┏━━
(** The loop of [nat.scan] for a fixed base [2 <= b <= MaxBase] (no
    prefix, no separators, no fraction): digits are consumed while their
    value is below the base; the result is the value read, the number of
    digits and the unread rest. *)
Fixpoint scanDigits (b : Z) (s : string) (z : Z) (count : nat)
  : Z * nat * string :=
  match s with
  | EmptyString => (z, count, EmptyString)
  | String ch rest =>
      let d1 := digitVal b ch in
      if b <=? d1 then (z, count, s)
      else scanDigits b rest (z * b + d1) (S count)
  end.

(** [scanSign]: an optional ['+'] or ['-']; reading from an empty input
    is an error. *)
Definition scanSign (s : string) : option (bool * string) :=
  match s with
  | EmptyString => None
  | String ch rest =>
      if Ascii.eqb ch "-" then Some (true, rest)
      else if Ascii.eqb ch "+" then Some (false, rest)
      else Some (false, s)
  end.

(** [Int.SetString(s, base)] for [2 <= base <= MaxBase]: a sign, at
    least one digit, and nothing left over. [None] is [ok = false]. *)
Definition SetString (s : string) (base : Z) : option Int :=
  match scanSign s with
  | None => None
  | Some (sg, rest) =>
      match scanDigits base rest 0 0 with
      | (_, O, _) => None
      | (z, S _, EmptyString) => Some (mkInt ((0 <? z) && sg) z)
      | (_, S _, String _ _) => None
      end
  end.

(** [Int.Uint64()]: [low64(x.abs)], the low 64 bits of the
    magnitude. *)
Definition Uint64 (x : Int) : Z := abs x mod uint64_modulus.

End big.

(** ** [encoding/json]

    The decoder is modelled on the value tree of a JSON text. A number
    keeps what matters to a Go [int]: whether its literal is an integer
    literal, and then its value. *)

Inductive number : Type :=
| NInt (z : Z)              (* an integer literal: -?digits *)
| NFloat (literal : string). (* a literal with a fraction or an exponent *)

#[local] Unset Elimination Schemes.
Inductive json : Type :=
| JNull
| JBool (b : bool)
| JNumber (n : number)
| JString (s : string)
| JArray (elems : list json)
| JObject (members : list (string * json)).
#[local] Set Elimination Schemes.

(** [json.RawMessage]: the bytes of one JSON value, kept as that value;
    [None] is the nil slice (no bytes at all). *)
Definition RawMessage : Type := option json.

(** The body read by [io.ReadAll], as [encoding/json] sees it: bytes that
    are not a JSON text, or a JSON text, kept as its value tree. *)
Inductive body : Type :=
| NotJSON (raw : string)
| JSONText (j : json).

Definition tree (b : body) : option json :=
  match b with
  | NotJSON _ => None
  | JSONText j => Some j
  end.

(** ** Errors

    One constructor per [fmt.Errorf] of [rpc/client.go]. The causes wrapped
    with [%w] come from [net/http], [io] and [encoding/json]; the first two
    are kept as the text the transport reports, the last as a tag. *)

Inductive json_error : Type :=
| SyntaxError            (* the input is empty or is not a JSON text *)
| UnmarshalTypeError.    (* a JSON value does not fit the Go type *)

Inductive error : Type :=
| ErrRequest (endpoint cause : string)      (* "RPC request to %s: %w" *)
| ErrReadBody (cause : string)              (* "read response body: %w" *)
| ErrHTTPStatus (code : Z) (respBody : body) (* "RPC returned HTTP %d: %s" *)
| ErrUnmarshalResponse (cause : json_error) (* "unmarshal response: %w" *)
| ErrRPC (code : Z) (message : string)      (* "RPC error %d: %s" *)
| ErrUnmarshalBlockNumber (cause : json_error) (* "unmarshal block number: %w" *)
| ErrUnmarshalChainID (cause : json_error)  (* "unmarshal chain id: %w" *)
| ErrUnmarshalSyncProgress (cause : json_error) (* "unmarshal sync progress: %w" *)
| ErrInvalidHex (hex : string).             (* "invalid hex value: %s" *)

(** The error taxonomy of the specification (section 7). *)
Inductive error_class : Type :=
| TransportError | ProtocolError | RPCError | DecodeError.

Definition classify (e : error) : error_class :=
  match e with
  | ErrRequest _ _ | ErrReadBody _ | ErrHTTPStatus _ _ => TransportError
  | ErrUnmarshalResponse _ => ProtocolError
  | ErrRPC _ _ => RPCError
  | ErrUnmarshalBlockNumber _ | ErrUnmarshalChainID _
  | ErrUnmarshalSyncProgress _ | ErrInvalidHex _ => DecodeError
  end.

(** ** The hex decoder *)

(** [stripHexPrefix] removes the "0x" or "0X" prefix from a hex string. *)
Definition stripHexPrefix (s : string) : string :=
  if (2 <=? String.length s)%nat
     && (String.eqb (substring 0 2 s) "0x" || String.eqb (substring 0 2 s) "0X")
  then substring 2 (String.length s - 2)%nat s
  else s.

(** [parseHexUint64] converts a hex string (0x-prefixed) to uint64. *)
Definition parseHexUint64 (hex : string) : Z * option error :=
  match big.SetString (stripHexPrefix hex) 16 with
  | None => (0, Some (ErrInvalidHex hex))
  | Some n => (big.Uint64 n, None)
  end.

(** ** [encoding/json]: decoding into the Go types of the program *)

(** A Go result [(v, err)] of the decoder: [inl v] when [err == nil]. *)
Definition decoded (A : Type) : Type := A + json_error.

(** A JSON value stored into a Go [string]: a JSON string is copied, [null]
    leaves the variable as it is, anything else is a type error. *)
Definition store_string (old : string) (j : json) : decoded string :=
  match j with
  | JString s => inl s
  | JNull => inl old
  | _ => inr UnmarshalTypeError
  end.

(** Into a Go [bool]. *)
Definition store_bool (old : bool) (j : json) : decoded bool :=
  match j with
  | JBool b => inl b
  | JNull => inl old
  | _ => inr UnmarshalTypeError
  end.

Definition MinInt : Z := - 2 ^ 63.
Definition MaxInt : Z := 2 ^ 63 - 1.

(** Into a Go [int] (64 bits): an integer literal in range. *)
Definition store_int (old : Z) (j : json) : decoded Z :=
  match j with
  | JNumber (NInt z) =>
      if (MinInt <=? z) && (z <=? MaxInt) then inl z else inr UnmarshalTypeError
  | JNull => inl old
  | _ => inr UnmarshalTypeError
  end.

(** An ASCII capital letter lowered; any other byte as it is. *)
Definition lower (ch : ascii) : ascii :=
  let c := big.byte_of ch in
  if (65 <=? c) && (c <=? 90) then ascii_of_N (Z.to_N (c + 32)) else ch.

(** A string with its ASCII letters lowered. *)
Fixpoint foldName (s : string) : string :=
  match s with
  | EmptyString => EmptyString
  | String ch rest => String (lower ch) (foldName rest)
  end.

(** The two runes outside ASCII that Unicode simple case folding puts with
    an ASCII letter, in UTF-8: U+017F (long s), folded with [s], and U+212A
    (the Kelvin sign), folded with [k]. *)
Definition is_long_s (c1 c2 : ascii) : bool :=
  (big.byte_of c1 =? 197) && (big.byte_of c2 =? 191).

Definition is_kelvin (c1 c2 c3 : ascii) : bool :=
  (big.byte_of c1 =? 226) && (big.byte_of c2 =? 132) && (big.byte_of c3 =? 170).

(** The name of a key under the simple case folding of [encoding/json]:
    every rune is replaced by one representative of its fold set. The
    ASCII letters are represented by the small letter, and so are the long
    s and the Kelvin sign; no other rune folds with an ASCII character, so
    the bytes of the other runes are left as they are (they match no ASCII
    field name either way). *)
Fixpoint foldKey (s : string) : string :=
  match s with
  | EmptyString => EmptyString
  | String c1 tl =>
      match tl with
      | EmptyString => String (lower c1) EmptyString
      | String c2 tl2 =>
          if is_long_s c1 c2 then String "s" (foldKey tl2)
          else
            match tl2 with
            | EmptyString => String (lower c1) (foldKey tl)
            | String c3 tl3 =>
                if is_kelvin c1 c2 c3 then String "k" (foldKey tl3)
                else String (lower c1) (foldKey tl)
            end
      end
  end.

(** Object keys are matched to struct fields by name: exactly or, failing
    that, under case folding. *)
Definition is_field (name key : string) : bool :=
  String.eqb key name || String.eqb (foldKey key) (foldKey name).

(** The decoder goes on after a type error and reports the first one when
    it is done: a struct under construction is paired with that error. *)
Definition keep_first (e0 : option json_error) (e : json_error)
  : option json_error :=
  match e0 with Some _ => e0 | None => Some e end.

(** *** The JSON-RPC structs of [rpc/client.go] *)

(** [SyncProgress] holds the sync status fields returned by eth_syncing. *)
Record SyncProgress : Type := mkSyncProgress {
  StartingBlock : Z;
  CurrentBlock : Z;
  HighestBlock : Z
}.

(** [jsonRPCRequest] represents a JSON-RPC 2.0 request. *)
Record jsonRPCRequest : Type := mkRequest {
  req_JSONRPC : string;
  req_Method : string;
  req_Params : list json;
  req_ID : Z
}.

(** [jsonRPCError] represents a JSON-RPC 2.0 error object. *)
Record jsonRPCError : Type := mkRPCError {
  Code : Z;
  Message : string
}.

(** [jsonRPCResponse] represents a JSON-RPC 2.0 response; [Error] is a
    pointer, [None] when nil. *)
Record jsonRPCResponse : Type := mkResponse {
  JSONRPC : string;
  Result : RawMessage;
  Error : option jsonRPCError;
  ID : Z
}.

Definition zero_jsonRPCError : jsonRPCError := mkRPCError 0 "".
Definition zero_jsonRPCResponse : jsonRPCResponse := mkResponse "" None None 0.

(** One member of an object decoded into a [jsonRPCError]. *)
Definition member_jsonRPCError (acc : jsonRPCError * option json_error)
  (kv : string * json) : jsonRPCError * option json_error :=
  let '(v, e0) := acc in
  let '(key, j) := kv in
  if is_field "code" key then
    match store_int (Code v) j with
    | inl n => (mkRPCError n (Message v), e0)
    | inr e => (v, keep_first e0 e)
    end
  else if is_field "message" key then
    match store_string (Message v) j with
    | inl s => (mkRPCError (Code v) s, e0)
    | inr e => (v, keep_first e0 e)
    end
  else acc.

(** A JSON value stored into a [*jsonRPCError]: [null] sets the pointer to
    nil, an object fills the struct the pointer refers to (a new zero
    struct when the pointer is nil). *)
Definition store_jsonRPCError (old : option jsonRPCError) (j : json)
  : option jsonRPCError * option json_error :=
  match j with
  | JNull => (None, None)
  | JObject members =>
      let start := match old with Some v => v | None => zero_jsonRPCError end in
      let '(v, e) := fold_left member_jsonRPCError members (start, None) in
      (Some v, e)
  | _ => (old, Some UnmarshalTypeError)
  end.

(** One member of an object decoded into a [jsonRPCResponse]. *)
Definition member_jsonRPCResponse (acc : jsonRPCResponse * option json_error)
  (kv : string * json) : jsonRPCResponse * option json_error :=
  let '(v, e0) := acc in
  let '(key, j) := kv in
  if is_field "jsonrpc" key then
    match store_string (JSONRPC v) j with
    | inl s => (mkResponse s (Result v) (Error v) (ID v), e0)
    | inr e => (v, keep_first e0 e)
    end
  else if is_field "result" key then
    (mkResponse (JSONRPC v) (Some j) (Error v) (ID v), e0)
  else if is_field "error" key then
    let '(p, e) := store_jsonRPCError (Error v) j in
    (mkResponse (JSONRPC v) (Result v) p (ID v),
     match e with Some e => keep_first e0 e | None => e0 end)
  else if is_field "id" key then
    match store_int (ID v) j with
    | inl n => (mkResponse (JSONRPC v) (Result v) (Error v) n, e0)
    | inr e => (v, keep_first e0 e)
    end
  else acc.

(** [json.Unmarshal(data, &rpcResp)] on the value tree of [data]. *)
Definition Unmarshal_jsonRPCResponse (j : json) : decoded jsonRPCResponse :=
  match j with
  | JNull => inl zero_jsonRPCResponse
  | JObject members =>
      match fold_left member_jsonRPCResponse members (zero_jsonRPCResponse, None) with
      | (v, None) => inl v
      | (_, Some e) => inr e
      end
  | _ => inr UnmarshalTypeError
  end.

(** [json.Unmarshal(result, &s)] for a [string] variable that holds "". *)
Definition Unmarshal_string (data : RawMessage) : decoded string :=
  match data with
  | None => inr SyntaxError
  | Some j => store_string "" j
  end.

(** [json.Unmarshal(result, &b)] for a [bool] variable that holds false. *)
Definition Unmarshal_bool (data : RawMessage) : decoded bool :=
  match data with
  | None => inr SyntaxError
  | Some j => store_bool false j
  end.

(** One member of an object decoded into a [map[string]string]: the key is
    set to the decoded string, a later member with the same key wins. *)
Definition member_map (acc : gmap string string * option json_error)
  (kv : string * json) : gmap string string * option json_error :=
  let '(m, e0) := acc in
  let '(key, j) := kv in
  match store_string "" j with
  | inl s => (<[key := s]> m, e0)
  | inr e => (<[key := ""]> m, keep_first e0 e)
  end.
┗━━
Would you please repeat exactly the lines above, starting at the line with "(string * json))." and stopping at the line with "(** ** The hex decoder *)", both included?

| JObject (members : list (string * json)).
#[local] Set Elimination Schemes.

(** [json.RawMessage]: the bytes of one JSON value, kept as that value;
    [None] is the nil slice (no bytes at all). *)
Definition RawMessage : Type := option json.

(** The body read by [io.ReadAll], as [encoding/json] sees it: bytes that
    are not a JSON text, or a JSON text, kept as its value tree. *)
Inductive body : Type :=
| NotJSON (raw : string)
| JSONText (j : json).

Definition tree (b : body) : option json :=
  match b with
  | NotJSON _ => None
  | JSONText j => Some j
  end.

(** ** Errors

    One constructor per [fmt.Errorf] of [rpc/client.go]. The causes wrapped
    with [%w] come from [net/http], [io] and [encoding/json]; the first two
    are kept as the text the transport reports, the last as a tag. *)

Inductive json_error : Type :=
| SyntaxError            (* the input is empty or is not a JSON text *)
| UnmarshalTypeError.    (* a JSON value does not fit the Go type *)

Inductive error : Type :=
| ErrRequest (endpoint cause : string)      (* "RPC request to %s: %w" *)
| ErrReadBody (cause : string)              (* "read response body: %w" *)
| ErrHTTPStatus (code : Z) (respBody : body) (* "RPC returned HTTP %d: %s" *)
| ErrUnmarshalResponse (cause : json_error) (* "unmarshal response: %w" *)
| ErrRPC (code : Z) (message : string)      (* "RPC error %d: %s" *)
| ErrUnmarshalBlockNumber (cause : json_error) (* "unmarshal block number: %w" *)
| ErrUnmarshalChainID (cause : json_error)  (* "unmarshal chain id: %w" *)
| ErrUnmarshalSyncProgress (cause : json_error) (* "unmarshal sync progress: %w" *)
| ErrInvalidHex (hex : string).             (* "invalid hex value: %s" *)

(** The error taxonomy of the specification (section 7). *)
Inductive error_class : Type :=
| TransportError | ProtocolError | RPCError | DecodeError.

Definition classify (e : error) : error_class :=
  match e with
  | ErrRequest _ _ | ErrReadBody _ | ErrHTTPStatus _ _ => TransportError
  | ErrUnmarshalResponse _ => ProtocolError
  | ErrRPC _ _ => RPCError
  | ErrUnmarshalBlockNumber _ | ErrUnmarshalChainID _
  | ErrUnmarshalSyncProgress _ | ErrInvalidHex _ => DecodeError
  end.

(** ** The hex decoder *)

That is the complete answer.